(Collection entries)
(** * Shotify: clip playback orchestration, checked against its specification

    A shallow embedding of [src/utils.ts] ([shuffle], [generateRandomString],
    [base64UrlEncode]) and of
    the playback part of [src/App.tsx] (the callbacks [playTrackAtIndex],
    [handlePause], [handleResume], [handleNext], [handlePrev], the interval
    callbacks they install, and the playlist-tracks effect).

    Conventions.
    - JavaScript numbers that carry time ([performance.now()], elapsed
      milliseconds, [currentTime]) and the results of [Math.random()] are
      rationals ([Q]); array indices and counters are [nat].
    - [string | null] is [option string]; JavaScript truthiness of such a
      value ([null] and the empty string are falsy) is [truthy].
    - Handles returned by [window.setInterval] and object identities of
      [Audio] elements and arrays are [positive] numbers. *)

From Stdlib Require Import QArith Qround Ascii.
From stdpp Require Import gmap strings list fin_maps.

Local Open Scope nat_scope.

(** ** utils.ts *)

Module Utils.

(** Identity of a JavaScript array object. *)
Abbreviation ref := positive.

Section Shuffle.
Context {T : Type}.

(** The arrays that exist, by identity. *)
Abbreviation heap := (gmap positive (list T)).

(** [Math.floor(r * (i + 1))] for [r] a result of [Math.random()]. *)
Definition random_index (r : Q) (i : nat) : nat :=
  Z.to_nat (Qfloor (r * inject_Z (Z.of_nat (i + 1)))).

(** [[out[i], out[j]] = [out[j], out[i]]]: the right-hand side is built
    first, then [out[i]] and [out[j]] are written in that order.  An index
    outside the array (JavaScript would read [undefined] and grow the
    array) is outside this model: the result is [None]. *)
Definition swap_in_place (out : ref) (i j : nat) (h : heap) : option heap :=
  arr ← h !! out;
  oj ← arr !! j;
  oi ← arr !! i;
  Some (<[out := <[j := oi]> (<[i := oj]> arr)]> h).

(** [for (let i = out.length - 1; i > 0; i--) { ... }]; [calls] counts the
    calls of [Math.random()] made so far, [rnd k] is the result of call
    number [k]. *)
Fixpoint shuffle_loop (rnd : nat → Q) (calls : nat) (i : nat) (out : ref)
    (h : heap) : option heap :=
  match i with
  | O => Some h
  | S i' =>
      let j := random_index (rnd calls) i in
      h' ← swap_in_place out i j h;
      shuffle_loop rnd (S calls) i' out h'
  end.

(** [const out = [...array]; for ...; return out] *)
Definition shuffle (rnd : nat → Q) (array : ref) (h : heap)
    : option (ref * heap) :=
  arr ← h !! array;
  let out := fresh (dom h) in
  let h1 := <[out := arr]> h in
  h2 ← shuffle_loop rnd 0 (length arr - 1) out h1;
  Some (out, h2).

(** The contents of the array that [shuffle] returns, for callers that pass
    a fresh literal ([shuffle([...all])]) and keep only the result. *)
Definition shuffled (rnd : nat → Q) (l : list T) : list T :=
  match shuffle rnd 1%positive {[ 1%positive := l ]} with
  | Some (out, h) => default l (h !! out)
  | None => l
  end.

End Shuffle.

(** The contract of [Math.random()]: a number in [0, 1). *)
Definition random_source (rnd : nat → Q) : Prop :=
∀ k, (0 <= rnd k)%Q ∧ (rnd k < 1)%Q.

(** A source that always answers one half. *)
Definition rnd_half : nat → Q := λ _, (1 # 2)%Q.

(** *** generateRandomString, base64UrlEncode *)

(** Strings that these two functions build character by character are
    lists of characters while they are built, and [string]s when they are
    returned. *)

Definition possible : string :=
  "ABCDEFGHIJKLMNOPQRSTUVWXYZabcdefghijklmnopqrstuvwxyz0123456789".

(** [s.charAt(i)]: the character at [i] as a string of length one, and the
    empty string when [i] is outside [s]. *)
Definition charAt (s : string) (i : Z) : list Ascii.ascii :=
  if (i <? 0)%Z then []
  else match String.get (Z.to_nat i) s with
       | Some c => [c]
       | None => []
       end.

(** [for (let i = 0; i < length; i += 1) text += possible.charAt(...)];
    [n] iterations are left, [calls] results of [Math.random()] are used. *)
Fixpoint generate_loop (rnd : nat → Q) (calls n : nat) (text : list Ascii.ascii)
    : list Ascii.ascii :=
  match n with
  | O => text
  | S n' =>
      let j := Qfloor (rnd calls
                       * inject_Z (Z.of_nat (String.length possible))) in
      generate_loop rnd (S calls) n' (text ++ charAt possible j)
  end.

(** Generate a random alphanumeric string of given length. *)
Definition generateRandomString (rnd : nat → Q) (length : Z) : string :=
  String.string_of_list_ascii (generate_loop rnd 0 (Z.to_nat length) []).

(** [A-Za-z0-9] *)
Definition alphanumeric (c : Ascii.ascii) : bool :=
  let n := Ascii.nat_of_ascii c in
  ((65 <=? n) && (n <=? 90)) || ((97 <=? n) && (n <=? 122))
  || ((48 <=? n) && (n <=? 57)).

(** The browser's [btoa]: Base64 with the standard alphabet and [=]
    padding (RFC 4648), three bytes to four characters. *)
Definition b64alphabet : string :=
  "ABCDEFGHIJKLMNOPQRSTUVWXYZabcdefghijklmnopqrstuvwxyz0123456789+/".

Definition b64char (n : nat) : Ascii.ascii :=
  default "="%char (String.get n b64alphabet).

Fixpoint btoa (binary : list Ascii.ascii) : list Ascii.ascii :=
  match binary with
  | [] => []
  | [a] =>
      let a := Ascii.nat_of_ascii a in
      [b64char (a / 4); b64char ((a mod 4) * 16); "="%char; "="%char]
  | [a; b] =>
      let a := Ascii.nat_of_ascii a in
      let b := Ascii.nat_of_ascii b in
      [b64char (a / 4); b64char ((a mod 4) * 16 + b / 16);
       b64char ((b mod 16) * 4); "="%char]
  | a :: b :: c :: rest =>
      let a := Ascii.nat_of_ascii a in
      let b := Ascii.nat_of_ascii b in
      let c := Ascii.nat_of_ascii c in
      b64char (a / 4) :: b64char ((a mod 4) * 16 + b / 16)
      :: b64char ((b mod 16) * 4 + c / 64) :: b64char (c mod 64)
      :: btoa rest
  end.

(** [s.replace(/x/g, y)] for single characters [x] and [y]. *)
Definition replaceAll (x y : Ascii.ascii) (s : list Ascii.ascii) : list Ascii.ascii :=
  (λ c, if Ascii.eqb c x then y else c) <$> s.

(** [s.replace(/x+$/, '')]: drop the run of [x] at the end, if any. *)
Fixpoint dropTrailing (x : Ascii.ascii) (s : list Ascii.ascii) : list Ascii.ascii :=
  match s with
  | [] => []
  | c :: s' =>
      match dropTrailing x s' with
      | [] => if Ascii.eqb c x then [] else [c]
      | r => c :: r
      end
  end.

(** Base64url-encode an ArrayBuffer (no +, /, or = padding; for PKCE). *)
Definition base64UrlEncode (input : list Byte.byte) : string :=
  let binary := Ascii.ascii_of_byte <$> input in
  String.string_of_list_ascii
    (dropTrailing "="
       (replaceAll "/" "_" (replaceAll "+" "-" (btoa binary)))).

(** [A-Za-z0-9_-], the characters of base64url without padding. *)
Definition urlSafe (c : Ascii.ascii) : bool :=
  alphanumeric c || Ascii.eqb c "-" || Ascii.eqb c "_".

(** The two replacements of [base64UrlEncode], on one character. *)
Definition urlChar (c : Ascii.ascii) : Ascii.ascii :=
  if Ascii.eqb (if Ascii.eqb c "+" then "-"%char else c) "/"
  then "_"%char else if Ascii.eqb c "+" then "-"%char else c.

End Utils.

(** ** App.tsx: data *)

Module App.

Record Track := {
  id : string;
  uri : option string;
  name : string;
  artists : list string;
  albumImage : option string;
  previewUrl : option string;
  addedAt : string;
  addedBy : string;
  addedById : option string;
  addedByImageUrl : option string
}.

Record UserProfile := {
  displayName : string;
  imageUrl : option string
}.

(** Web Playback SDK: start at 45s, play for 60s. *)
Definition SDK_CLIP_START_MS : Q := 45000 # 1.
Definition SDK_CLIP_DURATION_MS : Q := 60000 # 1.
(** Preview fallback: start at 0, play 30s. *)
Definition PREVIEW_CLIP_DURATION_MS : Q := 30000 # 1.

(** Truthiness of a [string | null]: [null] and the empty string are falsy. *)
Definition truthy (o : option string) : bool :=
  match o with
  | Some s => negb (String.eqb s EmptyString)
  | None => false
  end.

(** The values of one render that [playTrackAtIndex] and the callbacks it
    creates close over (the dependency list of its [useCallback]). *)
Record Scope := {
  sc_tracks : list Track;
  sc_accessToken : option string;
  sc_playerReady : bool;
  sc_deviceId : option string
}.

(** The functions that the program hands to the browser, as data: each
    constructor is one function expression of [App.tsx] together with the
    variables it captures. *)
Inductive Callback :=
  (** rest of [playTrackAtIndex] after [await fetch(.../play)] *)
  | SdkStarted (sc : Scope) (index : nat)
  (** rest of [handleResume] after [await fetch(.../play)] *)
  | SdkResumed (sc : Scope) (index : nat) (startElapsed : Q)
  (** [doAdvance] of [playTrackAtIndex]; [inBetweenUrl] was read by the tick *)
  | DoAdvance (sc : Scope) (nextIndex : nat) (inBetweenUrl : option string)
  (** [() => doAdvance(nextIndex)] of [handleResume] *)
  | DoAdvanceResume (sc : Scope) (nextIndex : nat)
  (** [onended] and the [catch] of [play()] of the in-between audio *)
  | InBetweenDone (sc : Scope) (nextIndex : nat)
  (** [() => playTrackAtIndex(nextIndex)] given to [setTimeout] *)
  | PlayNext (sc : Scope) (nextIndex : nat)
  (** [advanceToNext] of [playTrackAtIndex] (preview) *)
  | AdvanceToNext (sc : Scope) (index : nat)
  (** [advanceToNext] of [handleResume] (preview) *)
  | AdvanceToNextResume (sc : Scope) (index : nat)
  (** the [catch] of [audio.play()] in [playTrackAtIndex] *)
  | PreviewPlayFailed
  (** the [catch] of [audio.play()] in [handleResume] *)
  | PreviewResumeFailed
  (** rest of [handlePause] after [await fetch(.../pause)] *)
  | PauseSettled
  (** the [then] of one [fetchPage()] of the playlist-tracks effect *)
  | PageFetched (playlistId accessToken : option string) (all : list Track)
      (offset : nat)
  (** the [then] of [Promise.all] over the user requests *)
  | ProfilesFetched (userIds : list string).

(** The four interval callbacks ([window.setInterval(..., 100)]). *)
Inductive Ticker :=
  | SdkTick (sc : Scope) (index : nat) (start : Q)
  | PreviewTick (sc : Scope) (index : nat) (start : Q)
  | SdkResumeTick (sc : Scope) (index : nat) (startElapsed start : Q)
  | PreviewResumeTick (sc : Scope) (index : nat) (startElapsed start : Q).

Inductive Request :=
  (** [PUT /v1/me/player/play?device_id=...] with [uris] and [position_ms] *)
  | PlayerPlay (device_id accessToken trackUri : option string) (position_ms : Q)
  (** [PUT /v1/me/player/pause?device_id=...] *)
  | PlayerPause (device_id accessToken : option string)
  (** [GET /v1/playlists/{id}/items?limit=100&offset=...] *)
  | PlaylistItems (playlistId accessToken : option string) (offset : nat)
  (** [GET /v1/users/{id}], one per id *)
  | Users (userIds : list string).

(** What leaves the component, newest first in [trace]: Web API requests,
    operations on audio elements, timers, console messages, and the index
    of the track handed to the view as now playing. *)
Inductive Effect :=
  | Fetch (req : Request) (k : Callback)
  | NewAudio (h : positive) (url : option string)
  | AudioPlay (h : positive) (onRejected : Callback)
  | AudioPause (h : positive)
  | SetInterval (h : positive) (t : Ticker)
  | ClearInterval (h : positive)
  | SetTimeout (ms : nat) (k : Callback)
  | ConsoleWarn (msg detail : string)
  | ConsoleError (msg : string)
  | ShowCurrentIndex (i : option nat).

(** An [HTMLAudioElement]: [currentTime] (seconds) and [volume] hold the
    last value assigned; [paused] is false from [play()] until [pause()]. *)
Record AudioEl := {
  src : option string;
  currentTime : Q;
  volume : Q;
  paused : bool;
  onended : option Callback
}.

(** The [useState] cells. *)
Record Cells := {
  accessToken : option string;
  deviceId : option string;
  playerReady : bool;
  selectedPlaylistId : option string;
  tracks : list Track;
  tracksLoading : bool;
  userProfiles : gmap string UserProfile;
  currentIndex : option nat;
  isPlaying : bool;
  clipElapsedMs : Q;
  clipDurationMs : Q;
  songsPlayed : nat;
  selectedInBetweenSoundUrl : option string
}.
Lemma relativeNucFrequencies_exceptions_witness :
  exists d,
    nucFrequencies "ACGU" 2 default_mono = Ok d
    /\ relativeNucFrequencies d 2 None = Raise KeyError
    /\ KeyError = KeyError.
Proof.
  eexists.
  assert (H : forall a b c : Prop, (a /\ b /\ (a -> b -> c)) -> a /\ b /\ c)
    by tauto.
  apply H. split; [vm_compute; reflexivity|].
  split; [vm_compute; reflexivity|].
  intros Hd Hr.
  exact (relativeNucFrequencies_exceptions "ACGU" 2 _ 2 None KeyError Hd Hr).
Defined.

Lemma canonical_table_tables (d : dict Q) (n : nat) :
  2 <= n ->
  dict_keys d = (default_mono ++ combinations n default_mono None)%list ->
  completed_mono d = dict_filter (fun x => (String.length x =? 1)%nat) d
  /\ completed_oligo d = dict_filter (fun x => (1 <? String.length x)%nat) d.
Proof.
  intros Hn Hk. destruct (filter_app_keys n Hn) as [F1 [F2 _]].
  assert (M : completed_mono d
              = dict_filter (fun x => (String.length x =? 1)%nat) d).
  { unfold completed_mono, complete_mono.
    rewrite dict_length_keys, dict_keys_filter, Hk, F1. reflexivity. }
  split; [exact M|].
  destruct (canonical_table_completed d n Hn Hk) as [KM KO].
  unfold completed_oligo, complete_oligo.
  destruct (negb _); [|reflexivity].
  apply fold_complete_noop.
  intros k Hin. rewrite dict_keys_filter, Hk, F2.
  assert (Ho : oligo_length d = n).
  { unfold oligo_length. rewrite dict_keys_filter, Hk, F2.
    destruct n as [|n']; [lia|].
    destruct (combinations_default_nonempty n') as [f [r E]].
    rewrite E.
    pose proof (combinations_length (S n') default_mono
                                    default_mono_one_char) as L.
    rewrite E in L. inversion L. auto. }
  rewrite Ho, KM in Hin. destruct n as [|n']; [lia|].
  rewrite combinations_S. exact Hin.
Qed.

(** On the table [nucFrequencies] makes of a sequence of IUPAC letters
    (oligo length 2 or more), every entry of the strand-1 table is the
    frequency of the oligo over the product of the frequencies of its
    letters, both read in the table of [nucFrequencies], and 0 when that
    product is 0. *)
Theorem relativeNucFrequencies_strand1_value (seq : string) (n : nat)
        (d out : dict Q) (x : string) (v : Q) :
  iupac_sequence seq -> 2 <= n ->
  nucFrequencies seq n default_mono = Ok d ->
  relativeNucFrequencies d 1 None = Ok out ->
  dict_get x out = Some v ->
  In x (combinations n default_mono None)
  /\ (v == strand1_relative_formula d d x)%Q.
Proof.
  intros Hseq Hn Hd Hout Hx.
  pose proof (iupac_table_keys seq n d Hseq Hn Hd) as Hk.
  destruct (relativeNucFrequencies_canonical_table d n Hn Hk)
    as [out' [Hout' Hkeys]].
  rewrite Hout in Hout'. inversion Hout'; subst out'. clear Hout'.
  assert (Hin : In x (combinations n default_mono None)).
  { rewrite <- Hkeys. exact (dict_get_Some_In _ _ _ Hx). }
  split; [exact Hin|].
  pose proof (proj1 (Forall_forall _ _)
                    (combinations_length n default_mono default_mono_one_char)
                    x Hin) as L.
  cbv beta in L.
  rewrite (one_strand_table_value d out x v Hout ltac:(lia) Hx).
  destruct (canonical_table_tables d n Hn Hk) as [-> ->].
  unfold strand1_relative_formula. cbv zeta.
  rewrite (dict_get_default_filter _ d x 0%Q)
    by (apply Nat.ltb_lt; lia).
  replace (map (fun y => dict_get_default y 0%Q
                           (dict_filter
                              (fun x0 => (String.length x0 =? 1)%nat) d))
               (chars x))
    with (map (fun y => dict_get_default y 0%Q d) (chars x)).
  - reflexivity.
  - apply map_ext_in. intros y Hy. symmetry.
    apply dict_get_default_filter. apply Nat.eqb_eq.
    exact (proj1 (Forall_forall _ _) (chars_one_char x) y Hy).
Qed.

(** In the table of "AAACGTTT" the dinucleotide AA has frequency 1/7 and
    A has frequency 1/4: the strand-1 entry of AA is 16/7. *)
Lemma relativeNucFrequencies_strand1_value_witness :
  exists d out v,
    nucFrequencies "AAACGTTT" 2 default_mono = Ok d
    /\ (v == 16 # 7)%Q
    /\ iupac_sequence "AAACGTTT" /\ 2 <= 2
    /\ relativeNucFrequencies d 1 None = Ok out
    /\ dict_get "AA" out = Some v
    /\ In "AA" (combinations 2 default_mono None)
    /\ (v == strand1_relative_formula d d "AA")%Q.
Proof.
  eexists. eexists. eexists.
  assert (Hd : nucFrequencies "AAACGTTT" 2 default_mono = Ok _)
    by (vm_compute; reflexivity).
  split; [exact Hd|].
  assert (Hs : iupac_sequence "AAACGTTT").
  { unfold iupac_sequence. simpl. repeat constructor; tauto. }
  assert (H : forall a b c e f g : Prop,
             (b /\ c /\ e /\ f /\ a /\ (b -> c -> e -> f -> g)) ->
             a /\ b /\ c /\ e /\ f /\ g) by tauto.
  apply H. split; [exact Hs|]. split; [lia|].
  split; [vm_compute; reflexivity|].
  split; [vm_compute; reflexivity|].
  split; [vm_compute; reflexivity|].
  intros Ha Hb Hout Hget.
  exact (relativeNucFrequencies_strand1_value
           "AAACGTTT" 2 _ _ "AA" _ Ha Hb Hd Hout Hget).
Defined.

» **Exercise description**: Retype only the lines above between the line with "(** [() => doAdvance(nextIndex)]" and the line with "start : Q).", counting those two lines as well, and keep every character as it is.

» **Worked solution**:
  (** [() => doAdvance(nextIndex)] of [handleResume] *)
  | DoAdvanceResume (sc : Scope) (nextIndex : nat)
  (** [onended] and the [catch] of [play()] of the in-between audio *)
  | InBetweenDone (sc : Scope) (nextIndex : nat)
  (** [() => playTrackAtIndex(nextIndex)] given to [setTimeout] *)
  | PlayNext (sc : Scope) (nextIndex : nat)
  (** [advanceToNext] of [playTrackAtIndex] (preview) *)
  | AdvanceToNext (sc : Scope) (index : nat)
  (** [advanceToNext] of [handleResume] (preview) *)
  | AdvanceToNextResume (sc : Scope) (index : nat)
  (** the [catch] of [audio.play()] in [playTrackAtIndex] *)
  | PreviewPlayFailed
  (** the [catch] of [audio.play()] in [handleResume] *)
  | PreviewResumeFailed
  (** rest of [handlePause] after [await fetch(.../pause)] *)
  | PauseSettled
  (** the [then] of one [fetchPage()] of the playlist-tracks effect *)
  | PageFetched (playlistId accessToken : option string) (all : list Track)
      (offset : nat)
  (** the [then] of [Promise.all] over the user requests *)
  | ProfilesFetched (userIds : list string).

(** The four interval callbacks ([window.setInterval(..., 100)]). *)
Inductive Ticker :=
  | SdkTick (sc : Scope) (index : nat) (start : Q)
  | PreviewTick (sc : Scope) (index : nat) (start : Q)
  | SdkResumeTick (sc : Scope) (index : nat) (startElapsed start : Q)
  | PreviewResumeTick (sc : Scope) (index : nat) (startElapsed start : Q).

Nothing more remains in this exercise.